Lemma shareable_cow x : word64 x -> shareable (cow_entry x) = true.
Proof. intros Hx. unfold shareable. by destruct (cow_entry_spec x Hx) as (_ & _ & -> & -> & _). Qed.
Lemma cow_entry_idem e : word64 e -> cow_entry (addr_of (cow_entry (addr_of e))) = cow_entry (addr_of e).
Proof.
  intros He. destruct (cow_entry_spec (addr_of e)) as (_ & _ & _ & _ & _ & _ & ->); [by apply addr_of_word|].
  by rewrite addr_of_idem.
Qed.
Lemma share_cons a P v e : (forall x, e = Some x -> word64 x) -> share P v (share [a] v e) = share (a :: P) v e.
Proof.
  intros He. rewrite share_one. destruct e as [e|]; [|done]. pose proof (He e eq_refl) as Hw. cbn [share existsb].
  destruct (same_page v a) eqn:Ea; cbn [andb orb]; [|done]. destruct (shareable e) eqn:Es; [|by rewrite Es, andb_false_r].
  rewrite shareable_cow, andb_true_r by by apply addr_of_word. destruct (existsb _ _); [|done]. by rewrite cow_entry_idem.
Qed.
Lemma child_share_cons a P v e c : (forall x, e = Some x -> word64 x) ->
  child_share P v (share [a] v e) (child_share [a] v e c) = child_share (a :: P) v e c.
Proof.
  intros He. rewrite share_one, child_share_one. destruct e as [e|]; [|done]. pose proof (He e eq_refl) as Hw.
  cbn [child_share existsb]. destruct (same_page v a) eqn:Ea; cbn [andb orb]; [|done].
  destruct (shareable e) eqn:Es; [|by rewrite Es, andb_false_r].
  rewrite shareable_cow, andb_true_r by by apply addr_of_word. destruct (existsb _ _); [|done]. by rewrite cow_entry_idem.
Qed.

Lemma visits_share s s' parent child a P j : wf s parent -> Forall user_va P -> shared_page s s' parent child a ->
  visits s' parent P j = visits s parent P j.
Proof.
  intros W HP [_ M _ _ _ _]. induction HP as [|v P Hv HP IH]; [done|]. cbn [visits]. rewrite IH, M, share_one by done.
  destruct (mapped s parent v) as [e|] eqn:Em; [|done].
  destruct (same_page v a && shareable e) eqn:E; [|done]. apply andb_true_iff in E as [_ Hs].
  assert (word64 (addr_of e)) as Hw by by apply addr_of_word, (mapped_word s parent v).
  destruct (cow_entry_spec (addr_of e) Hw) as (_ & _ & -> & _ & _ & _ & ->). rewrite addr_of_idem.
  by apply andb_true_iff in Hs as [-> _].
Qed.
Lemma visits_range s root P j : 0 <= visits s root P j <= Z.of_nat (length P).
Proof.
  induction P as [|a P IH]; cbn [visits length]; [lia|]. destruct (mapped s root a); [|lia]. destruct (_ && _); lia.
Qed.

Lemma cow_share_list P : forall s parent child, forking s parent child -> Forall user_va P ->
  exists s', fold_left (cow_share child) P (Ret s) = Ret s' /\ forking s' parent child /\
    (forall v, user_va v -> mapped s' parent v = share P v (mapped s parent v)) /\
    (forall v, user_va v -> mapped s' child v = child_share P v (mapped s parent v) (mapped s child v)) /\
    s' = with_pm (pm s') s /\ keeps_inner s s' parent /\ total_pages (pm s') = total_pages (pm s) /\
    (forall j, 0 <= j < total_pages (pm s) -> bit_tst (bitmap (pm s)) j = true ->
       (refs (pm s)).[j] + Z.of_nat (length P) <= 65535 ->
       bit_tst (bitmap (pm s')) j = true /\ (refs (pm s')).[j] = (refs (pm s)).[j] + visits s parent P j).
Proof.
  induction P as [|a P IH]; intros s parent child F HP.
  - exists s. cbn. splits; auto; try (intros; lia).
    + intros v Hv. by destruct (mapped s parent v).
    + intros v Hv. by destruct (mapped s parent v).
    + by destruct s.
    + done.
    + intros j Hj Hb Hr. rewrite Z.add_0_r. done.
  - apply Forall_cons in HP as [Ha HP]. destruct (cow_share_page s parent child a F Ha) as (s1 & E1 & S1).
    destruct (IH s1 parent child (sp_fork _ _ _ _ _ S1) HP) as (s' & E & F' & MP & MC & Rest & Inn & Tot & R).
    exists s'. rewrite fold_left_cons, E1. split; [exact E|]. split; [done|].
    assert (forall v x, mapped s parent v = Some x -> word64 x) as Hw by (intros v x; apply mapped_word, F).
    destruct (sp_frames _ _ _ _ _ S1) as [Tot1 R1]. splits.
    + intros v Hv. rewrite MP, (sp_parent _ _ _ _ _ S1) by done. apply share_cons. apply Hw.
    + intros v Hv. rewrite MC, (sp_child _ _ _ _ _ S1), (sp_parent _ _ _ _ _ S1) by done. apply child_share_cons. apply Hw.
    + rewrite Rest, (sp_rest _ _ _ _ _ S1). done.
    + by apply (keeps_inner_trans _ s1), Inn; [apply S1|..].
    + congruence.
    + intros j Hj Hb Hr. cbn [length] in Hr. destruct (R1 j) as [Hb1 Hr1]; [done|done|lia|].
      pose proof (visits_range s parent [a] j) as V1. cbn [length] in V1.
      destruct (R j) as [Hb2 Hr2]; [by rewrite Tot1|done|lia|]. split; [done|].
      rewrite Hr2, Hr1, (visits_share s s1 parent child a); auto; [|apply F]. cbn [visits].
      rewrite Z.add_0_r. lia.
Qed.

(** The addresses the two nested loops visit. *)
Fixpoint page_addrs (n : nat) (a : Z) : list Z := match n with O => [] | S k => a :: page_addrs k (a + PAGE_SIZE) end.
Lemma each_page_fold {A} n a (f : A -> Z -> A) x : each_page n a f x = fold_left f (page_addrs n a) x.
Proof. revert a x. induction n as [|n IH]; intros a x; [done|]. cbn. apply IH. Qed.
Definition region_addrs (r : region) : list Z := page_addrs (region_pages r) (start r).
Lemma region_fold {A} (f : A -> Z -> A) rs x : fold_left (each_region_page f) rs x = fold_left f (flat_map region_addrs rs) x.
Proof.
  revert x. induction rs as [|r rs IH]; intros x; [done|]. cbn [flat_map]. rewrite fold_left_app, fold_left_cons, IH.
  unfold each_region_page. by rewrite each_page_fold.
Qed.
Lemma each_entry_ind {A} (P : A -> Prop) f : (forall x i, P x -> P (f x i)) -> forall x, P x -> P (each_entry f x).
Proof.
  intros Hf. unfold each_entry. generalize (seqZ 0 512). intros l. induction l as [|i l IH]; intros x Hx; [done|].
  rewrite fold_left_cons. apply IH. by apply Hf.
Qed.
(** ** The second pass *)
Definition indexes : list Z := seqZ 0 512.
Definition sumZ (f : Z -> Z) (l : list Z) : Z := foldr (fun i n => f i + n) 0 l.
Lemma sumZ_ext f g l : (forall i, i ∈ l -> f i = g i) -> sumZ f l = sumZ g l.
Proof.
  induction l as [|i l IH]; intros E; [done|]. change (f i + sumZ f l = g i + sumZ g l). rewrite (E i) by by left.
  rewrite IH; [done|]. intros k Hk. apply E. by right.
Qed.
Lemma sumZ_zero f l : (forall i, i ∈ l -> f i = 0) -> sumZ f l = 0.
Proof. intros E. rewrite (sumZ_ext _ (fun _ => 0)) by done. clear E. by induction l. Qed.
Lemma elem_of_indexes i : i ∈ indexes <-> 0 <= i < 512.
Proof. unfold indexes. rewrite elem_of_seqZ. lia. Qed.

(** A page of the user half, by its indices; the reference it takes to frame [j] if it
    is a present kernel-shared buffer outside every region; and all of them. *)
Definition user_page (i3 i2 i1 : Z) : Z := i3 * 2 ^ 30 + i2 * 2 ^ 21 + i1 * 2 ^ 12.
Definition in_region (v : Z) (r : region) : bool := (start r <=? v) && (v <? r_end r).
Definition canvas_ref s root j v : Z :=
  match mapped s root v with
  | Some e => if has e PTE_NOSHR && negb (has e PTE_SWAP) && negb (existsb (in_region v) (regions s)) &&
                 (addr_of e / PAGE_SIZE =? j) then 1 else 0
  | None => 0
  end.
Definition canvases s root j : Z :=
  sumZ (fun i3 => sumZ (fun i2 => sumZ (fun i1 => canvas_ref s root j (user_page i3 i2 i1)) indexes) indexes) indexes.
Definition no_huge s root : Prop := forall i3 pd i2, 0 <= i3 < 512 -> 0 <= i2 < 512 ->
  tables s root [0; i3] = Some pd -> has (entry s pd i2) PTE_HUGE = false.

(** Only references are taken: [n] of them to frame [j]. *)
Record gains (j n : Z) s s' : Prop := {
  gn_rest : s' = with_pm (pm s') s;
  gn_mem : mem (pm s') = mem (pm s);
  gn_bits : total_pages (pm s') = total_pages (pm s) /\ bitmap (pm s') = bitmap (pm s);
  gn_inv : pmm_inv (pm s) -> pmm_inv (pm s');
  gn_pos : 0 <= n;
  gn_refs : pmm_inv (pm s) -> 0 <= j < total_pages (pm s) -> bit_tst (bitmap (pm s)) j = true ->
    (refs (pm s)).[j] + n <= 65535 -> (refs (pm s')).[j] = (refs (pm s)).[j] + n }.
Lemma gains_refl j s : gains j 0 s s.
Proof. split; auto; try lia. by destruct s. Qed.
Lemma gains_trans j n m s1 s2 s3 : gains j n s1 s2 -> gains j m s2 s3 -> gains j (n + m) s1 s3.
Proof.
  intros [A1 A2 [A3 A4] A5 A6 A7] [B1 B2 [B3 B4] B5 B6 B7]. split; auto; try congruence; try lia.
  - by rewrite B1, A1.
  - split; congruence.
  - intros I Hj Hb Hr. pose proof (A7 I Hj Hb ltac:(lia)) as E. rewrite B7; [lia|by apply A5|congruence|congruence|lia].
Qed.
Lemma gains_page j x s : 0 <= x -> gains j (if x / PAGE_SIZE =? j then 1 else 0) s (ref_page x s).
Proof.
  intros Hx. destruct (ref_page_same (pm s) x) as (B & T & _ & _ & M). pose proof (page_index_nonneg _ Hx). split; auto.
  - intros I. by apply ref_page_inv.
  - case_ifZ; lia.
  - intros I Hj Hb Hr. change (pm (ref_page x s)) with (pmm_ref_page (pm s) x). destruct (Z.eqb_spec (x / PAGE_SIZE) j) as [E|N].
    + rewrite ref_page_refs by (auto; lia). by rewrite (proj2 (Z.eqb_eq _ _)) by done.
    + rewrite Z.add_0_r. unfold pmm_ref_page. destruct (_ || _); [done|]. destruct (_ <? _); [|done].
      cbn [set_refs refs]. apply nthZ_updZ_ne; lia.
Qed.
Lemma gains_word j n s s' a : gains j n s s' -> word s' a = word s a.
Proof. intros G. unfold word, ram. by rewrite (gn_mem _ _ _ _ G). Qed.
Lemma gains_entry j n s s' t i : gains j n s s' -> entry s' t i = entry s t i.
Proof. apply gains_word. Qed.
Lemma gains_mapped j n s s' root v : gains j n s s' -> mapped s' root v = mapped s root v.
Proof.
  intros G. assert (forall q, tables s' root q = tables s root q) as T.
  { intros q. unfold tables. induction q as [|i q IH] using rev_ind; [done|]. rewrite !tree_snoc, IH.
    destruct (tree (entry s) root q) as [t|]; [|reflexivity]. cbn. by rewrite !(gains_entry _ _ _ _ _ _ G). }
  unfold mapped. rewrite !walk_tables, T. destruct (tables _ _ _); [|done]. by rewrite (gains_word _ _ _ _ _ G).
Qed.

# EXERCISE AIM:
Among the lines of the data, which ones contain the word "revert"? Show them.

# OUTPUT OF THE TASK:
Proof. revert a x. induction n as [|n IH]; intros a x; [done|]. cbn. apply IH. Qed.
  revert x. induction rs as [|r rs IH]; intros x; [done|]. cbn [flat_map]. rewrite fold_left_app, fold_left_cons, IH.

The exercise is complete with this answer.